William Colenso in 1880 described the process as being different depending on iwi: some iwi would steep the fruit in water, while others would pound and sift the fruit without a steeping stage. Another 19th century ethnographer, Richard Taylor, described a similar process, though he recorded that the drupes were steeped in running water for a year to remove their "bitterness" and cooked wrapped inside a rangiora leaf. An alternative cooking method he described involved placing the "flour" in heated water at which point it was described as rerepi.
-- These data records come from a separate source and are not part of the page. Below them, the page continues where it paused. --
(* ===== verification/JqCallbacks.v ===== *)
(** * Callback lists of jquery.js

    [jQuery.Callbacks]: the closure variables of a list are the record [cbs], its
    methods are functions on it, and [fire] runs the callbacks in a world of which
    the list is a part, so that a callback may use the list that is calling it. *)

From stdpp Require Import base tactics list strings numbers sets gmap.
From Stdlib Require Import ZArith Lia.
From S2P Require Import Prelude.
From S2P Require Import JsString.
From S2P Require Import Regex.

Module Callbacks.

(** ** Options *)

Record flags := Flags {
  once : bool;
  remember : bool;      (* [options.memory] *)
  unique : bool;
  stopOnFalse : bool;
}.

(** The matches of [/\S+/g]. *)
Definition words (s : jsstr) : list jsstr :=
  base.filter (λ w, w ≠ []) (split_on is_space s).
Definition createOptions (options : jsstr) : flags :=
  let flag name := existsb (str_eqb (js name)) (words options) in
  Flags (flag "once"%string) (flag "memory"%string) (flag "unique"%string)
    (flag "stopOnFalse"%string).

Example createOptions_ex : createOptions (js "once memory") = Flags true true false false.
Proof. vm_compute. reflexivity. Qed.

(** ** The state of a list *)

Section lists.
Context {Fn D : Type} `{EqDecision Fn}.

Record cbs := Cbs {
  firing : bool;
  memory : option D;          (* [None] when it is not true *)
  fired : bool;
  firingLength : Z;
  firingIndex : Z;
  firingStart : nat;          (* 0 when it is undefined *)
  list_ : option (list Fn);   (* [None] once disabled *)
  stack : option (list D);    (* [None] when it is not an array *)
}.

Definition set_firing (b : bool) (s : cbs) : cbs :=
  Cbs b (memory s) (fired s) (firingLength s) (firingIndex s) (firingStart s) (list_ s) (stack s).
Definition set_memory (m : option D) (s : cbs) : cbs :=
  Cbs (firing s) m (fired s) (firingLength s) (firingIndex s) (firingStart s) (list_ s) (stack s).
Definition set_length (n : Z) (s : cbs) : cbs :=
  Cbs (firing s) (memory s) (fired s) n (firingIndex s) (firingStart s) (list_ s) (stack s).
Definition set_index (i : Z) (s : cbs) : cbs :=
  Cbs (firing s) (memory s) (fired s) (firingLength s) i (firingStart s) (list_ s) (stack s).
Definition set_start (n : nat) (s : cbs) : cbs :=
  Cbs (firing s) (memory s) (fired s) (firingLength s) (firingIndex s) n (list_ s) (stack s).
Definition set_list (l : option (list Fn)) (s : cbs) : cbs :=
  Cbs (firing s) (memory s) (fired s) (firingLength s) (firingIndex s) (firingStart s) l (stack s).
Definition set_stack (q : option (list D)) (s : cbs) : cbs :=
  Cbs (firing s) (memory s) (fired s) (firingLength s) (firingIndex s) (firingStart s) (list_ s) q.

Definition Callbacks (o : flags) : cbs :=
  Cbs false None false 0 0 0 (Some []) (if once o then None else Some []).

(** ** Methods that call nothing *)

(** [jQuery.inArray(fn, list, i)]. *)
Fixpoint inArray_at (f : Fn) (l : list Fn) (i pos : nat) : option nat :=
  match l with
  | [] => None
  | g :: l' =>
      if bool_decide (i ≤ pos ∧ g = f) then Some pos else inArray_at f l' i (S pos)
  end.
Definition inArray (f : Fn) (l : list Fn) (i : nat) : option nat := inArray_at f l i 0.

(** [has(fn)] and [has()]. *)
Definition has (f : Fn) (s : cbs) : bool :=
  match list_ s with Some l => bool_decide (is_Some (inArray f l 0)) | None => false end.
Definition has_any (s : cbs) : bool :=
  match list_ s with Some (_ :: _) => true | _ => false end.

(** The arguments of [add]: functions, nested arrays of them, other values. *)
Inductive arg : Type :=
  | Fun (f : Fn)
  | Args (l : list arg)
  | Other.
Definition push (o : flags) (f : Fn) (l : list Fn) : list Fn :=
  if negb (unique o) || negb (bool_decide (is_Some (inArray f l 0))) then l ++ [f] else l.
Fixpoint add_arg (o : flags) (l : list Fn) (a : arg) : list Fn :=
  match a with
  | Fun f => push o f l
  | Args l' => foldl (add_arg o) l l'
  | Other => l
  end.

(** The loop of [remove] for one argument; the list shrinks at every turn. *)
Definition spliced (i : nat) (s : cbs) : cbs :=
  let s := set_list (delete i <$> list_ s) s in
  if firing s then
    let s := if (Z.of_nat i <=? firingLength s)%Z then set_length (firingLength s - 1) s else s in
    if (Z.of_nat i <=? firingIndex s)%Z then set_index (firingIndex s - 1) s else s
  else s.
Fixpoint remove_loop (fuel : nat) (f : Fn) (i : nat) (s : cbs) : cbs :=
  match fuel, list_ s with
  | S k, Some l =>
      match inArray f l i with
      | Some j => remove_loop k f j (spliced j s)
      | None => s
      end
  | _, _ => s
  end.
(** One more turn than the list is long is enough. *)
Definition remove_one (f : Fn) (s : cbs) : cbs :=
  match list_ s with Some l => remove_loop (S (length l)) f 0 s | None => s end.
Definition remove (fs : list Fn) (s : cbs) : cbs := foldl (λ s f, remove_one f s) s fs.

Definition empty (s : cbs) : cbs := set_length 0 (set_list (Some []) s).
Definition disable (s : cbs) : cbs := set_list None (set_stack None (set_memory None s)).
Definition disabled (s : cbs) : bool := match list_ s with None => true | Some _ => false end.
Definition lock (s : cbs) : cbs :=
  let s := set_stack None s in
  match memory s with None => disable s | Some _ => s end.
Definition locked (s : cbs) : bool := match stack s with None => true | Some _ => false end.

(** ** Firing, in a world the list is part of *)

Section world.
Context {W : Type}.
Variable getc : W → cbs.
Variable setc : cbs → W → W.
Variable o : flags.
(** Calling a callback; the result is whether it returned [false]. *)
Variable call : Fn → D → M W bool.

Definition upd (f : cbs → cbs) : M W unit := modify (λ w, setc (f (getc w)) w).

(** The start of [fire], up to its loop. *)
Definition fire_begin (data : D) (s : cbs) : cbs :=
  let s := set_memory (if remember o then Some data else None) s in
  let s := Cbs (firing s) (memory s) true (firingLength s) (Z.of_nat (firingStart s)) 0
             (list_ s) (stack s) in
  set_firing true (set_length (Z.of_nat (length (default [] (list_ s)))) s).
(** The loop: reading outside of the list would call [undefined]. *)
Fixpoint fire_loop (fuel : nat) (data : D) : M W unit :=
  match fuel with
  | 0 => throw Diverge
  | S k =>
      Prelude.get ≫= λ w : W,
      let s := getc w in
      match list_ s with
      | None => mret tt
      | Some l =>
          if (firingIndex s <? firingLength s)%Z then
            match (if (firingIndex s <? 0)%Z then None else l !! Z.to_nat (firingIndex s)) with
            | None => throw TypeError
            | Some f =>
                call f data ≫= λ returned_false,
                if returned_false && stopOnFalse o then upd (set_memory None)
                else
                  upd (λ s, set_index (firingIndex s + 1) s) ≫= λ _,
                  fire_loop k data
            end
          else mret tt
      end
  end.
Fixpoint fire (fuel : nat) (data : D) : M W unit :=
  match fuel with
  | 0 => throw Diverge
  | S k =>
      upd (fire_begin data) ≫= λ _,
      fire_loop k data ≫= λ _,
      upd (set_firing false) ≫= λ _,
      Prelude.get ≫= λ w : W,
      let s := getc w in
      match list_ s with
      | None => mret tt
      | Some _ =>
          match stack s with
          | Some (d :: q) => upd (set_stack (Some q)) ≫= λ _, fire k d
          | Some [] => mret tt
          | None =>
              match memory s with
              | Some _ => upd (set_list (Some []))
              | None => upd disable
              end
          end
      end
  end.

Definition add (fuel : nat) (args : list arg) : M W unit :=
  Prelude.get ≫= λ w : W,
  match list_ (getc w) with
  | None => mret tt
  | Some l =>
      let l' := foldl (add_arg o) l args in
      upd (set_list (Some l')) ≫= λ _,
      if firing (getc w) then upd (set_length (Z.of_nat (length l')))
      else
        match memory (getc w) with
        | Some m => upd (set_start (length l)) ≫= λ _, fire fuel m
        | None => mret tt
        end
  end.

(** [fireWith]; the data is the pair of the context and the arguments. *)
Definition fireWith (fuel : nat) (data : D) : M W unit :=
  Prelude.get ≫= λ w : W,
  let s := getc w in
  if negb (disabled s) && (negb (fired s) || negb (locked s)) then
    if firing s then
      match stack s with
      | Some q => upd (set_stack (Some (q ++ [data])))
      | None => throw TypeError
      end
    else fire fuel data
  else mret tt.
End world.
End lists.
Arguments cbs : clear implicits.
Arguments arg : clear implicits.

(** ** Positions in the list *)

Section positions.
Context {Fn D : Type} `{EqDecision Fn}.
Implicit Types (l : list Fn) (s : cbs Fn D).

Lemma inArray_at_Some (f : Fn) l i pos j :
  inArray_at f l i pos = Some j ↔
  pos ≤ j ∧ i ≤ j ∧ l !! (j - pos) = Some f ∧
  ∀ j', pos ≤ j' → i ≤ j' → j' < j → l !! (j' - pos) ≠ Some f.
Proof.
  revert pos. induction l as [|g l IH]; intros pos; cbn [inArray_at].
  { split; [done|]. intros (_ & _ & H & _). done. }
  case_bool_decide as Hb.
  - destruct Hb as [Hi ->]. split.
    + intros [= <-]. rewrite Nat.sub_diag. repeat split; [lia..|]. intros. lia.
    + intros (Hp & Hij & Hl & Hmin). f_equal. destruct (decide (pos = j)) as [|Hne]; [done|].
      destruct (Hmin pos); [lia..|by rewrite Nat.sub_diag].
  - rewrite IH. split.
    + intros (Hp & Hi & Hl & Hmin). repeat split; [lia..| |].
      * replace (j - pos) with (S (j - S pos)) by lia. done.
      * intros j' Hpj Hij Hjj. destruct (decide (j' = pos)) as [->|Hne].
        { rewrite Nat.sub_diag. cbn. intros [= ->]. by destruct Hb. }
        replace (j' - pos) with (S (j' - S pos)) by lia. apply Hmin; lia.
    + intros (Hp & Hi & Hl & Hmin). destruct (decide (j = pos)) as [->|Hne].
      { rewrite Nat.sub_diag in Hl. injection Hl as ->. by destruct Hb. }
      replace (j - pos) with (S (j - S pos)) in Hl by lia. repeat split; [lia..|done|].
      intros j' Hpj Hij Hjj Hc. apply (Hmin j'); [lia..|].
      by replace (j' - pos) with (S (j' - S pos)) by lia.
Qed.
Lemma inArray_Some (f : Fn) l i j :
  inArray f l i = Some j ↔
  i ≤ j ∧ l !! j = Some f ∧ ∀ j', i ≤ j' → j' < j → l !! j' ≠ Some f.
Proof.
  unfold inArray. rewrite inArray_at_Some, Nat.sub_0_r. split.
  - intros (_ & Hi & Hl & Hm). repeat split; [done..|]. intros j' Hi' Hj'.
    specialize (Hm j'). rewrite Nat.sub_0_r in Hm. apply Hm; lia.
  - intros (Hi & Hl & Hm). repeat split; [lia|done..|]. intros j' _ Hi' Hj'.
    rewrite Nat.sub_0_r. by apply Hm.
Qed.
Lemma inArray_at_None (f : Fn) l i pos :
  inArray_at f l i pos = None → ∀ j, i ≤ pos + j → l !! j ≠ Some f.
Proof.
  revert pos. induction l as [|g l IH]; intros pos; cbn [inArray_at]; [done|].
  case_bool_decide as Hb; [done|]. intros Hn [|j] Hj; cbn.
  - intros [= ->]. apply Hb. split; [lia|done].
  - apply (IH (S pos)); [done|lia].
Qed.
Lemma inArray_None (f : Fn) l i : inArray f l i = None → f ∉ drop i l.
Proof.
  intros Hn Hin. apply list_elem_of_lookup in Hin as [j Hj]. rewrite lookup_drop in Hj.
  by apply (inArray_at_None _ _ _ _ Hn (i + j)); [lia|].
Qed.
Lemma inArray_0_elem (f : Fn) l : is_Some (inArray f l 0) ↔ f ∈ l.
Proof.
  split.
  - intros [j Hj]. apply inArray_Some in Hj as (_ & Hj & _). by eapply list_elem_of_lookup_2.
  - intros Hin. destruct (inArray f l 0) eqn:E; [done|]. by apply inArray_None in E.
Qed.
End positions.

(** ** A list that is firing *)

Section firing.
Context {Fn D : Type} `{EqDecision Fn}.
Implicit Types (l : list Fn) (s : cbs Fn D).

(** While a list fires, [firingLength] is its length. *)
Definition wf s : Prop :=
  firing s = true → fired s = true ∧ (-1 ≤ firingIndex s)%Z ∧
  ∀ l, list_ s = Some l → firingLength s = Z.of_nat (length l).
(** The callbacks the loop has still to call. *)
Definition pending s : list Fn := drop (Z.to_nat (firingIndex s + 1)) (default [] (list_ s)).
Mākereti Papakura, another ethnographer from the time period also described the fruit being soaked, though she didn't record it being a year long process.

Although some Europeans did not particularly enjoy the cakes, Elsdon Best writing that "I prefer my bread and beefsteak," Mākereti Papakura claimed that Māori considered it a great luxury as demonstrated in their saying: "Kia whakaara koe i taku moe, ko te whatu turei a Rua" meaning "When you awaken me from my sleep let it be for the purpose of eating the whatu turei a Rua (Hīnau meal).

E. dentatus's fruit are in fact nutritious as they contain some fatty acids which may be protective against Cardiovascular disease.

=== Dye and other uses ===
The bark produces a brown dye which, when dipped in a ferruginous swamp (one containing iron), turns it into a bright and durable black colour. The dye had many traditional uses, including as an ink for tā moko and for dyeing harakeke for weaving.

Young seedlings were tied with a knot and left to grow into the shape of a walking stick. They were then cut and used as such. The bark was used to make bags which served various purposes, such as for the preparation of raupō pollen bread.

Timber from the tree traditionally had a variety of uses, including for palisades, tools, spears. Early European settlers used the timber for bridge construction, furniture-making, and to construct houses and boats.

== Cultivation ==
E. dentatus prefers a rich, moist soil in partial shade. To grow, press the seed well in and cover with 5mm of soil. It takes around 6 months to germinate and fresh fruit can be used.